**Exercise requirements**
All lines from the one that contains "Definition lower (s" through the final line of the entries must be repeated exactly. No other lines belong in the output.

**Dataset**
(** * Signature extraction of [dev_tools/generate_repo_map.py]

    A shallow embedding of the three signature extractors
    ([extract_python_signatures], [extract_js_signatures],
    [extract_shell_signatures]) together with the regular expressions they
    are driven by, and the properties of the extraction engine.

    Python text is a sequence of Unicode code points; a [str] is a list of
    code points.  The regular expressions of the script are transcribed
    into a small abstract syntax and run by a backtracking matcher that
    enumerates the candidate matches in the priority order of Python's
    [re] module (greedy quantifiers, left alternative first).

    The rest of the script is embedded as well: the ignore rules
    ([should_ignore_dir], [should_ignore_file]), [get_file_extension], the
    dispatcher [extract_signatures] and [generate_project_map], whose walk
    runs over the directory tree that [os.walk] reports.  Only [main],
    which prints and writes the map to a file, is left out. *)

From Stdlib Require Import String Ascii NArith Bool Arith Lia List Permutation
  Sorted.
Import ListNotations.

(** ** Characters and strings *)

Definition char := N.
Definition str := list char.

(** A literal of the script, as the list of its code points. *)
Definition lit_str (s : string) : str :=
  map N_of_ascii (list_ascii_of_string s).

Coercion lit_str : string >-> str.

Definition chr (a : ascii) : char := N_of_ascii a.

(** A line as [readlines] returns it, with its newline. *)
Definition line_of (s : string) : str := lit_str s ++ [10%N].

Fixpoint str_eqb (a b : str) : bool :=
  match a, b with
  | [], [] => true
  | x :: a', y :: b' => N.eqb x y && str_eqb a' b'
  | _, _ => false
  end.

(** The character tables of the Python runtime that the script relies on
    for code points outside ASCII: [str.isspace] (used by the class of
    whitespace, [strip] and [split]), [str.isalnum] (used by the class of
    word characters) and [str.lower].  The ASCII part of each table is
    written out below. *)
Class UnicodeDB := {
  uni_space : char -> bool;
  uni_alnum : char -> bool;
  uni_lower : str -> str;
  uni_alnum_not_space : forall c, uni_alnum c = true -> uni_space c = false
}.

(** A database with nothing outside ASCII; enough to run ASCII inputs. *)
#[export] Instance ascii_db : UnicodeDB := {|
  uni_space := fun _ => false;
  uni_alnum := fun _ => false;
  uni_lower := fun s => s;
  uni_alnum_not_space := fun _ _ => eq_refl
|}.

Definition is_ascii (c : char) : bool := N.ltb c 128.

(** ASCII whitespace: TAB, LF, VT, FF, CR, FS, GS, RS, US and space. *)
Definition ascii_space (c : char) : bool :=
  (N.leb 9 c && N.leb c 13) || (N.leb 28 c && N.leb c 32).

(** ASCII word characters: [a-zA-Z0-9_]. *)
Definition ascii_word (c : char) : bool :=
  (N.leb 48 c && N.leb c 57) || (N.leb 65 c && N.leb c 90)
  || (N.leb 97 c && N.leb c 122) || N.eqb c 95.

Definition ascii_lower (c : char) : char :=
  if N.leb 65 c && N.leb c 90 then N.add c 32 else c.

Section Tables.
Context {db : UnicodeDB}.

Definition is_space (c : char) : bool :=
  if is_ascii c then ascii_space c else uni_space c.

Definition is_word (c : char) : bool :=
  if is_ascii c then ascii_word c else uni_alnum c.

(** [s.lower()] *)
Definition lower (s : str) : str :=
  if forallb is_ascii s then map ascii_lower s else uni_lower s.

End Tables.

(** ** String helpers of the script *)

Fixpoint take_while (p : char -> bool) (s : str) : str :=
  match s with
  | c :: t => if p c then c :: take_while p t else []
  | [] => []
  end.

Fixpoint drop_while (p : char -> bool) (s : str) : str :=
  match s with
  | c :: t => if p c then drop_while p t else s
  | [] => []
  end.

**Problem solution**
Definition lower (s : str) : str :=
  if forallb is_ascii s then map ascii_lower s else uni_lower s.

End Tables.

(** ** String helpers of the script *)

Fixpoint take_while (p : char -> bool) (s : str) : str :=
  match s with
  | c :: t => if p c then c :: take_while p t else []
  | [] => []
  end.

Fixpoint drop_while (p : char -> bool) (s : str) : str :=
  match s with
  | c :: t => if p c then drop_while p t else s
  | [] => []
  end.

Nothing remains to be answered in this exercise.